Shaw trained as a primary school teacher 15 years ago and
specialised in teaching English as a second language for while
before training to become a learning support assistant helping
children with special needs. Now working at a primary school
in Sydney’s south, she had some experience in delivering
teacher training - having visited Cambodia with her family
to carry out some training in early 2005 - and so was appointed
to lead the team.
Shaw says she was inspired to take part in the trip by passages
in the Bible which talk about “extending a hand to the
orphan and the widow".
“Even on a humanitarian note, I think I’ve always
felt very deeply that when I have and someone else doesn’t
that I guess I feel there is a social responsibility to do
what I can...I also believe politically that as our globe
becomes more and more interconnected, history will judge on
how we deal with what’s happening in Africa in the next
10 years.”
The team, who have been meeting via an online chatroom in
planning for the trip, is completely self-funded with each
team member paying for their own airfares, accommodation,
transport and vaccinations. They also plan to take basic resources
for the teachers including items such as scissors, stickytape,
chalk and basic maths and science equipment.

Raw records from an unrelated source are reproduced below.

(* ===== verification/Tring.v ===== *)
(** * The reception of Ethernet frames

    The transport ring of the network driver: [eth_rx] and [smc911x_handle_int] of
    smc9218.c, [tring_int_handler], [low_level_output] and the pools of
    [ethernetif_init] of ethernetif.c, and [clear_request] of transport.h. A
    frame is moved from the chip by a chain of DMA descriptors, one for each
    buffer of the pbuf that lwIP gives; a request keeps both chains and waits in
    a queue while another one is active. Descriptors and requests come from
    block pools (mpool.c).

    [pbuf_alloc] of lwIP is an argument. The calls that leave the driver, to the
    DMA controller and to lwIP, are recorded in the order in which they are made. *)

From Stdlib Require Import ZArith Lia String.
From stdpp Require Import base tactics gmap option functions list.
From S2P Require Import Prelude Bits Mem Queue Mpool Bytes Smc911x.

Open Scope string_scope.
Open Scope Z_scope.
Open Scope kernel_scope.

(** ** Structures in memory *)

(** The halves of a word, and a word with one half replaced. *)
Definition lo16 (w : Z) : Z := w mod 2 ^ 16.
Definition hi16 (w : Z) : Z := (w / 2 ^ 16) mod 2 ^ 16.
Definition put_lo (w v : Z) : Z := 2 ^ 16 * (w / 2 ^ 16) + u16 v.
Definition put_hi (w v : Z) : Z := lo16 w + 2 ^ 16 * u16 v.

Definition st_lo (a v : Z) : M (gmap Z Z) unit := let* w := load a in store a (put_lo w v).
Definition st_hi (a v : Z) : M (gmap Z Z) unit := let* w := load a in store a (put_hi w v).

(** [struct dma_descriptor]: [config] and [x_count] share a word, as do [x_modify]
    and [y_count]. *)
Definition d_next (d : Z) : Z := d.
Definition d_start_addr (d : Z) : Z := d + 4.
Definition d_config (d : Z) : Z := d + 8.
Definition d_x_count (d : Z) : Z := d + 8.
Definition d_x_modify (d : Z) : Z := d + 12.
Definition sizeof_dma_descriptor : Z := 20.

(** [struct tring_request]; its list node is in the store of the lists. *)
Definition r_flags (r : Z) : Z := r.
Definition r_src (r : Z) : Z := r + 4.
Definition r_dst (r : Z) : Z := r + 8.
Definition r_pbuf (r : Z) : Z := r + 12.
Definition sizeof_tring_request : Z := 28.

(** [struct pbuf] of lwIP: [len] is the upper half of its third word. *)
Definition p_next (q : Z) : Z := q.
Definition p_payload (q : Z) : Z := q + 4.
Definition p_len (q : Z) : Z := q + 8.

Definition PBUF_POOL_SIZE : Z := 64.
Definition LWIP_DPOOL_SIZE : Z := PBUF_POOL_SIZE.
Definition DMA_POOL_SIZE : Z := 2 * LWIP_DPOOL_SIZE.
Definition TRING_CHAIN_RX : Z := 1.

Definition DMAEN : Z := 0x1.
Definition WNR : Z := 0x2.
Definition WDSIZE_32 : Z := 0x8.
Definition DI_EN : Z := 0x80.
Definition NDSIZE_9 : Z := 0x0900.
Definition DMAFLOW_LARGE : Z := 0x7000.

(** The port interrupt register of the processor and its bit for the chip. *)
Definition PINT2_REQUEST : Z := 0xffc01468.
Definition PE6 : Z := 0x0040.

(** ** The routines on memory *)

(** The body of the loop of [eth_rx]: both descriptors describe buffer [q]. *)
Definition fill_desc (q src dst : Z) : M (gmap Z Z) unit :=
  store (d_start_addr src) RX_DATA_FIFO ;;;
  st_lo (d_config src) (Z.lor (Z.lor (Z.lor DMAFLOW_LARGE NDSIZE_9) WDSIZE_32) DMAEN) ;;;
  let* w := load (p_len q) in
  st_hi (d_x_count src) (Z.shiftr (hi16 w) 2) ;;;
  st_lo (d_x_modify src) 0 ;;;
  let* payload := load (p_payload q) in
  store (d_start_addr dst) payload ;;;
  st_lo (d_config dst) (Z.lor (Z.lor (Z.lor (Z.lor DMAFLOW_LARGE NDSIZE_9) WDSIZE_32) WNR) DMAEN) ;;;
  let* w := load (p_len q) in
  st_hi (d_x_count dst) (Z.shiftr (hi16 w) 2) ;;;
  st_lo (d_x_modify dst) 4.

(** [while (dst != NULL && src != NULL)]: the last descriptors, NULL when the
    pool is exhausted. Every round but the last takes a descriptor. *)
Fixpoint fill_chain (fuel : nat) (pool q src dst : Z) : M (gmap Z Z) (Z * Z) :=
  match fuel with
  | O => fault
  | S fuel =>
      if negb (nz dst) || negb (nz src) then ret (src, dst) else
      fill_desc q src dst ;;;
      let* q := load (p_next q) in
      if negb (nz q) then ret (src, dst) else
      let* d := mpalloc pool in
      store (d_next dst) d ;;;
      let* s := mpalloc pool in
      store (d_next src) s ;;;
      fill_chain fuel pool q s d
  end.

(** [for (d = d0; d != NULL; d = d->next) mpfree(pool, d);]: a chain that does not
    end is longer than memory. *)
Fixpoint free_chain (fuel : nat) (pool d : Z) : M (gmap Z Z) unit :=
  match fuel with
  | O => fault
  | S fuel =>
      if negb (nz d) then ret tt else
      mpfree pool d ;;;
      let* n := load (d_next d) in
      free_chain fuel pool n
  end.

Definition chain_fuel (m : gmap Z Z) : nat := S (S (base.size m)).

(** [clear_request(r)] with the two pools of the driver. *)
Definition clear_request (request_pool desc_pool r : Z) : M (gmap Z Z) unit :=
  let* src := load (r_src r) in
  let* fuel := gets chain_fuel in
  free_chain fuel desc_pool src ;;;
  let* dst := load (r_dst r) in
  let* fuel := gets chain_fuel in
  free_chain fuel desc_pool dst ;;;
  mpfree request_pool r.

(** ** The state of the driver *)

Inductive net_call :=
  | Launch (ch src dst : Z)      (* mdma_launch_transfer *)
  | AckInt (ch : Z)              (* mdma_ack_int *)
  | Input (p : Z).               (* tcpip_input *)

Record tring_state (D : Type) := mk_tring {
  t_smc : smc_state D;
  t_words : gmap Z Z;
  t_lists : gmap laddr linked_list_t;
  eth_request_queue : queue_t;
  eth_active_request : Z;
  eth_request_pool : Z;
  eth_dma_desc_pool : Z;
  eth_dma_channel : Z;
  t_calls : list net_call
}.

Arguments mk_tring {D}.
Arguments t_smc {D}.
Arguments t_words {D}.
Arguments t_lists {D}.
Arguments eth_request_queue {D}.
Arguments eth_active_request {D}.
Arguments eth_request_pool {D}.
Arguments eth_dma_desc_pool {D}.
Arguments eth_dma_channel {D}.
Arguments t_calls {D}.

Section driver.
Context {D : Type} {N : Nic D}.

Local Abbreviation TM := (M (tring_state D)).

Definition set_smc (c : smc_state D) (s : tring_state D) : tring_state D :=
  mk_tring c (t_words s) (t_lists s) (eth_request_queue s) (eth_active_request s) (eth_request_pool s)
    (eth_dma_desc_pool s) (eth_dma_channel s) (t_calls s).
Definition set_words (m : gmap Z Z) (s : tring_state D) : tring_state D :=
  mk_tring (t_smc s) m (t_lists s) (eth_request_queue s) (eth_active_request s) (eth_request_pool s)
    (eth_dma_desc_pool s) (eth_dma_channel s) (t_calls s).
Definition set_queue (l : gmap laddr linked_list_t) (q : queue_t) (s : tring_state D) : tring_state D :=
  mk_tring (t_smc s) (t_words s) l q (eth_active_request s) (eth_request_pool s)
    (eth_dma_desc_pool s) (eth_dma_channel s) (t_calls s).
Definition set_active (r : Z) (s : tring_state D) : tring_state D :=
  mk_tring (t_smc s) (t_words s) (t_lists s) (eth_request_queue s) r (eth_request_pool s)
    (eth_dma_desc_pool s) (eth_dma_channel s) (t_calls s).
Definition set_rings (rp dp ch : Z) (s : tring_state D) : tring_state D :=
  mk_tring (t_smc s) (t_words s) (t_lists s) (eth_request_queue s) (eth_active_request s) rp dp ch (t_calls s).
Definition add_call (c : net_call) (s : tring_state D) : tring_state D :=
  mk_tring (t_smc s) (t_words s) (t_lists s) (eth_request_queue s) (eth_active_request s) (eth_request_pool s)
    (eth_dma_desc_pool s) (eth_dma_channel s) (t_calls s ++ [c]).

Definition chip {A} (m : M (smc_state D) A) : TM A := zoom t_smc set_smc m.
Definition words {A} (m : M (gmap Z Z) A) : TM A := zoom t_words set_words m.
Definition call (c : net_call) : TM unit := modify (add_call c).

Definition mdma_launch (src dst : Z) : TM unit := let* ch := gets eth_dma_channel in call (Launch ch src dst).

(** ** Receiving *)

(** [request->pbuf = p; request->src = mpalloc(...); ...] and the loop. *)
Definition build_request (request p : Z) : TM (Z * Z) :=
  if negb (nz request) then fault else
  let* pool := gets eth_dma_desc_pool in
  words (store (r_pbuf request) p) ;;;
  let* src := words (mpalloc pool) in
  words (store (r_src request) src) ;;;
  let* dst := words (mpalloc pool) in
  words (store (r_dst request) dst) ;;;
  words (store (r_flags request) TRING_CHAIN_RX) ;;;
  words (fill_chain (S (Z.to_nat DMA_POOL_SIZE)) pool p src dst).

(** [if (!eth_active_request) ... else queue_insert(...)] *)
Definition start_request (request : Z) : TM unit :=
  let* active := gets eth_active_request in
  if negb (nz active) then
    modify (set_active request) ;;;
    let* src := words (load (r_src request)) in
    let* dst := words (load (r_dst request)) in
    mdma_launch src dst
  else
    modify (fun s =>
      let l := <[ReqQue request := mk_list None None (Some (OReq request))]> (t_lists s) in
      let '(l, q) := queue_insert l (eth_request_queue s) (ReqQue request) in
      set_queue l q s).

(** [eth_rx] with the pbuf [p]. *)
Definition eth_rx_request (p : Z) : TM Z :=
  (* Create a new request, chaining DMA descriptors *)
  let* rp := gets eth_request_pool in
  let* request := words (mpalloc rp) in
  let* '(src, dst) := build_request request p in
  if (src =? NULL) || (dst =? NULL) then
    let* dp := gets eth_dma_desc_pool in
    words (clear_request rp dp request) ;;;
    chip (LWIPPRINT "Not Enough memory for packet reception") ;;;
    ret ESMC_RCV
  else
  (* Last descriptor must stop DMA chain *)
  words (st_lo (d_config src) (Z.lor WDSIZE_32 DMAEN)) ;;;
  words (st_lo (d_config dst) (Z.lor (Z.lor (Z.lor DI_EN WDSIZE_32) WNR) DMAEN)) ;;;
  (* Activate or enqueue request *)
  start_request request ;;;
  ret ESMC_OK.

Section receive.
Variable pbuf_alloc : Z -> M (gmap Z Z) Z.

Definition eth_rx : TM Z :=
  let* status := chip (reg_read RX_STATUS_FIFO) in
  (* Check packet status *)
  if nz (Z.land status RX_STS_ES) then
    chip (LWIPPRINT "Dropped bad packet") ;;; ret ESMC_RCV
  else
  (* Received packet length *)
  let pktlen := Z.land (Z.shiftr (Z.land status RX_STS_PKT_LEN) 16) 0x07ff in
  chip (reg_write RX_CFG 0) ;;;
  (* We allocate a pbuf chain of pbufs from the pool *)
  let* p := words (pbuf_alloc (pktlen + 2 + 3)) in
  if p =? NULL then
    chip (LWIPPRINT "Not Enough memory for packet reception") ;;; ret ESMC_RCV
  else
  eth_rx_request p.

(** Both ends of the first branch do the same as the end of the function. *)
Definition smc911x_handle_int : TM unit :=
  (* Read interrupt mask and disable interrupts *)
  let* mask := chip (reg_read INT_EN) in
  chip (reg_write INT_EN 0) ;;;
  let* v := chip (reg_read INT_STS) in
  let stat := Z.land v mask in
  (* The interrupt has been caused by the reception FIFO *)
  when (nz (Z.land stat INT_STS_RSFL))
    (chip (reg_write INT_STS INT_STS_RSFL) ;;;
     let* _ := eth_rx in
     ret tt) ;;;
  (* Acknowledge interrupt *)
  chip (reg_write PINT2_REQUEST PE6) ;;;
  (* Re-enable interrupts *)
  chip (reg_write INT_EN mask).

End receive.

(** [for (q = p; q != NULL; q = q->next) tcpip_input(q, netif);] *)
Fixpoint input_chain (fuel : nat) (q : Z) : TM unit :=
  match fuel with
  | O => fault
  | S fuel =>
      if negb (nz q) then ret tt else
      call (Input q) ;;;
      let* n := words (load (p_next q)) in
      input_chain fuel n
  end.

(** The end of a DMA transfer. *)
Definition tring_int_handler : TM unit :=
  (* Acknowledge interrupt *)
  let* ch := gets eth_dma_channel in
  call (AckInt ch) ;;;
  let* active := gets eth_active_request in
  (* If receive operation, queue received packets *)
  let* flags := words (load (r_flags active)) in
  when (nz (Z.land flags TRING_CHAIN_RX))
    (let* p := words (load (r_pbuf active)) in
     let* fuel := gets (fun s => chain_fuel (t_words s)) in
     input_chain fuel p ;;;
     chip (LWIPPRINT "Packet Received")) ;;;
  (* Free request resources *)
  let* rp := gets eth_request_pool in
  let* dp := gets eth_dma_desc_pool in
  words (clear_request rp dp active) ;;;
  (* Check if there are ready descriptors to add to the chain *)
  let* head := gets (fun s => queue_get_head (t_lists s) (eth_request_queue s)) in
  match head with
  | Some _ =>
      let* o := (fun s => let '(o, l, q) := queue_extract (t_lists s) (eth_request_queue s) in Some (o, set_queue l q s)) in
      match o with
      | Some (OReq r) =>
          modify (set_active r) ;;;
          let* src := words (load (r_src r)) in
          let* dst := words (load (r_dst r)) in
          mdma_launch src dst
      | _ => fault
      end
  | None => modify (set_active NULL)
  end.

(** ** Sending *)

(** [for (q = p; q != NULL; q = q->next) eth_send(q->payload, q->len);] *)
Fixpoint output_chain (fuel : nat) (q : Z) : TM unit :=
  match fuel with
  | O => fault
  | S fuel =>
      if negb (nz q) then ret tt else
      let* payload := words (load (p_payload q)) in
      let* w := words (load (p_len q)) in
      chip (eth_send payload (hi16 w)) ;;;
      let* n := words (load (p_next q)) in
      output_chain fuel n
  end.

(** It returns [ERR_OK] also when nothing was sent. *)
Definition low_level_output (p : Z) : TM Z :=
  let* fuel := gets (fun s => chain_fuel (t_words s)) in
  output_chain fuel p ;;;
  ret 0.

(** ** Initialization *)

(** The pools of [ethernetif_init], in the memory that [sys_malloc] gave, with the
    channel that [mdma_allocate_channel] gave; [kernel_panic] does not return. *)
Definition init_rings (desc_pool request_pool channel : Z) : TM unit :=
  if negb (nz desc_pool) then fault else
  words (init_pool desc_pool sizeof_dma_descriptor DMA_POOL_SIZE) ;;;
  if negb (nz request_pool) then fault else
  words (init_pool request_pool sizeof_tring_request LWIP_DPOOL_SIZE) ;;;
  if channel <? 0 then fault else
  modify (set_rings request_pool desc_pool channel).

(** The sizes that [ethernetif_init] asks [sys_malloc] for. *)
Definition desc_pool_bytes : Z := POOL_SIZE DMA_POOL_SIZE sizeof_dma_descriptor.
Definition request_pool_bytes : Z := POOL_SIZE LWIP_DPOOL_SIZE sizeof_tring_request.

End driver.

Conscious of the ongoing need to support Rwanda, Shaw says
there has also been some talk of making the trip an annual
event pending a review of how things go on this trip.
She recalls a story she encountered at a memorial for the
genocide in Rwanda. “I remember one story where a lady
says ‘Look, my life has been absolutely horrible. My
children will be impacted by what happened in my life but
I have great hopes for my grandchildren'.”